Deep Dive into Claude Cloud Agent Memory System Architecture: CMA Design Philosophy and Technical Choices

Deep dive into Anthropic CMA's file-first memory architecture, Dreaming mechanism, and cross-Agent memory reuse design.
This article reverse-engineers Anthropic's Cloud Managed Agents (CMA) memory system, revealing its file-first storage strategy that avoids Embedding complexity, the FUSE-based cross-Agent memory store reuse abstraction, and the Dreaming mechanism for asynchronous memory consolidation. It compares CMA with Claude Code's memory system and explains the engineering philosophy behind key design trade-offs.
Anthropic recently launched its ambitious next-generation product—Cloud Managed Agents (CMA), upgrading Claude Code from a local tool to a cloud-hosted Agent service. This article is based on a deep reverse-engineering analysis of the CMA memory system, breaking down its core design philosophy, technical choices, and key differences from the Claude Code memory system.
What Are Cloud Managed Agents?
CMA is essentially Anthropic's "Agent as a Service" product. Unlike the locally-running Claude Code, CMA fully hosts the Agent on Anthropic's cloud infrastructure, making it closer to a cloud service paradigm.
Agent as a Service (AaaS) is an emerging cloud service model following SaaS and PaaS. Traditional AI API services (like the OpenAI API) provide single-inference capabilities, while AaaS hosts the complete Agent lifecycle—including task planning, tool invocation, state management, and error recovery—entirely in the cloud. The rise of this model stems from real-world challenges in enterprise Agent deployment: locally-running Agents are constrained by single-machine compute power, network stability, and operational costs, making it difficult to support complex workflows that need to run for extended periods. CMA's launch marks Anthropic's strategic transformation from a model provider to an Agent platform operator.

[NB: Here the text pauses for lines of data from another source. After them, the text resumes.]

Lemma tracked_cache g c : tracked g (set_cache g c).
Proof. split; [done|]. split; [done|]. split; [done|]. by intros k ??. Qed.

Lemma tracked_fresh prefix id g : tracked g (fresh_id prefix id g).2.
Proof.
  unfold fresh_id. case_bool_decide; cbn; [apply tracked_seq|reflexivity].
Qed.

(** The loops of [GossipSync], each over its own map. *)
Lemma tracked_sync {A} (id : A → string) prefix (put : GossipLedger → gmap string A → gset string → GossipLedger)
    (get : GossipLedger → gmap string A) l g n :
  (∀ g, put g (get g) (dirty g) = g) →
  (∀ g m d m' d', put (put g m d) m' d' = put g m' d') →
  (∀ g m d, get (put g m d) = m ∧ dirty (put g m d) = d) →
  (∀ g r, tracked g (put g (<[id r := r]> (get g)) ({[prefix +:+ id r]} ∪ dirty g))) →
  let '(m, d, _) := sync_map id prefix l (get g, dirty g, n) in tracked g (put g m d).
Proof.
  intros Hid Hpp Hg Ht. revert g n. induction l as [|x l IH]; intros g n; cbn.
  - rewrite Hid. reflexivity.
  - destruct x as [r|]; cbn; [|apply IH].
    case_bool_decide; [apply IH|]. destruct (get g !! id r); [apply IH|].
    pose proof (IH (put g (<[id r:=r]> (get g)) ({[prefix +:+ id r]} ∪ dirty g)) (n +! 1)) as IH'.
    destruct (Hg g (<[id r:=r]> (get g)) ({[prefix +:+ id r]} ∪ dirty g)) as [E1 E2].
    rewrite E1, E2 in IH'. unfold sync_map in IH'.
    destruct (foldl _ _ l) as [[m d] n']. rewrite Hpp in IH'. etrans; [apply Ht|done].
Qed.

Lemma tracked_gossip cs ts ks ps g : tracked g (GossipSync cs ts ks ps g).2.
Proof.
  unfold GossipSync.
  pose proof (tracked_sync c_ID "contrib/"
    (λ g m d, set_records g m (trusts g) (claims g) (penalties g) d) recs cs g 0) as T1.
  destruct (sync_map c_ID _ _ _) as [[rs' d1] n1].
  specialize (T1 ltac:(by intros []) ltac:(done) ltac:(done) tracked_rec).
  etrans; [exact T1|]. clear T1. set (g1 := set_records _ _ _ _ _ d1).
  change (trusts g) with (trusts g1). change d1 with (dirty g1).
  pose proof (tracked_sync t_ID "trust/"
    (λ g m d, set_records g (recs g) m (claims g) (penalties g) d) trusts ts g1 n1) as T1.
  destruct (sync_map t_ID _ _ _) as [[ts' d2] n2].
  specialize (T1 ltac:(by intros []) ltac:(done) ltac:(done) (λ g r, tracked_trust g (t_ID r) r)).
  etrans; [exact T1|]. clear T1. set (g2 := set_records _ _ _ _ _ d2).
  change (claims g) with (claims g2). change d2 with (dirty g2).
  pose proof (tracked_sync k_ID "claim/"
    (λ g m d, set_records g (recs g) (trusts g) m (penalties g) d) claims ks g2 n2) as T1.
  destruct (sync_map k_ID _ _ _) as [[ks' d3] n3].
  specialize (T1 ltac:(by intros []) ltac:(done) ltac:(done) (λ g r, tracked_claim g (k_ID r) r)).
  etrans; [exact T1|]. clear T1. set (g3 := set_records _ _ _ _ _ d3).
  change (penalties g) with (penalties g3). change d3 with (dirty g3).
  pose proof (tracked_sync p_ID "penalty/"
    (λ g m d, set_records g (recs g) (trusts g) (claims g) m d) penalties ps g3 n3) as T1.
  destruct (sync_map p_ID _ _ _) as [[ps' d4] n4].
  apply (T1 ltac:(by intros []) ltac:(done) ltac:(done) (λ g r, tracked_penalty g (p_ID r) r)).
Qed.

Lemma tracked_run_op g o : tracked g (run_op g o).
Proof.
  destruct o as [now r|now r|now r|now r|cs ts ks ps|now ty n a m q]; cbn [run_op].
  - destruct r as [r|]; [|reflexivity]. unfold RecordContribution.
    pose proof (tracked_fresh "contrib" (c_ID r) g) as Hf.
    destruct (fresh_id _ _ g) as [id g1]. cbn in Hf.
    destruct (marshal_contribution _) as [data|]; cbn [snd];
      (destruct (marshal_contribution _) as [data'|]; [destruct (StoreJSON _ _) as [cid cache]|]);
      cbn [snd]; (etrans; [exact Hf|]); try apply tracked_rec;
      (etrans; [apply tracked_rec|]); (etrans; [apply tracked_cache|apply tracked_rec]).
  - destruct r as [r|]; [|reflexivity]. unfold RecordTrust.
    pose proof (tracked_fresh "trust" (t_ID r) g) as Hf.
    destruct (fresh_id _ _ g) as [id g1]. etrans; [exact Hf|apply tracked_trust].
  - destruct r as [r|]; [|reflexivity]. unfold RecordClaim.
    pose proof (tracked_fresh "claim" (k_ID r) g) as Hf.
    destruct (fresh_id _ _ g) as [id g1]. etrans; [exact Hf|apply tracked_claim].
  - destruct r as [r|]; [|reflexivity]. unfold RecordPenalty.
    pose proof (tracked_fresh "penalty" (p_ID r) g) as Hf.
    destruct (fresh_id _ _ g) as [id g1]. etrans; [exact Hf|apply tracked_penalty].
  - apply tracked_gossip.
  - etrans; [apply (tracked_seq g (wrapu 64 (seq g + 1)))|].
    cbn [AppendTransaction snd].
    set (t := new_tx now ty n a m q g).
    replace ({["tx/" +:+ ID t; bboltLedgerIdentityKey]} ∪ dirty g)
      with ({["tx/" +:+ ID t]} ∪ ({[bboltLedgerIdentityKey]} ∪ dirty g)) by set_solver.
    apply (tracked_tx (set_seq g _ _) t).
Qed.

Lemma tracked_run ops g : tracked g (run ops g).
Proof.
  unfold run. revert g. induction ops as [|o ops IH]; intros g; [reflexivity|].
  etrans; [apply tracked_run_op|apply IH].
Qed.

(** The values written for a list of keys. *)
Lemma serialize_some g keys puts :
  serializeKeysLocked (loc := loc) g keys = Some puts →
  ∀ bucket k, putKVsBbolt puts bucket !! k = if decide (k ∈ keys) then ledger_value g k else bucket !! k.
Proof.
  unfold serializeKeysLocked. revert puts. induction keys as [|k0 keys IH]; intros puts; cbn [mapM].
  { intros [= <-] bucket k. by rewrite decide_False by apply not_elem_of_nil. }
  destruct (marshalLedgerKeyLocked g k0) as [v|] eqn:Hv; [|done]. cbn.
  destruct (mapM _ keys) as [l|]; [|done]. cbn. intros [= <-] bucket k.
  assert (Hv' : ledger_value g k0 = Some v).
  { unfold marshalLedgerKeyLocked in Hv. destruct (ledger_value g k0) as [w|]; [|done]. cbn in Hv. by destruct (encodes w); simplify_eq. }
  change (putKVsBbolt ((k0, v) :: l) bucket) with (putKVsBbolt l (<[k0 := v]> bucket)).
  rewrite (IH l eq_refl), lookup_insert. destruct (decide (k ∈ keys)) as [Hin|Hin].
  - by rewrite decide_True by (by right).
  - destruct (decide (k0 = k)) as [->|Hne].
    + by rewrite decide_True by (by left).
    + rewrite decide_False; [done|]. by intros [->|]%elem_of_cons.
Qed.

Definition encodable (g : GossipLedger) : Prop := ∀ k v, ledger_value g k = Some v → encodes (loc := loc) v = true.

Lemma serialize_total g keys :
  encodable g → (∀ k, k ∈ keys → is_Some (ledger_value g k)) → is_Some (serializeKeysLocked (loc := loc) g keys).
Proof.
  intros He Hk. unfold serializeKeysLocked. apply mapM_is_Some. apply Forall_forall. intros k Hin.
  destruct (Hk k Hin) as [v Hv]. unfold compose, marshalLedgerKeyLocked.
  rewrite Hv. cbn. by rewrite (He k v).
Qed.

From an architectural perspective, CMA's core Harness (i.e., the Agent runtime engine) is still Claude Code, but it externalizes all dependent capabilities—Session storage, external orchestration, sandbox execution, tool invocation, MCP integration—to the cloud platform. This is fundamentally different from the earlier Remote Control approach: Remote Control remotely controls a Claude Code instance running on the user's local machine, while CMA runs Claude Code directly on Anthropic's cloud.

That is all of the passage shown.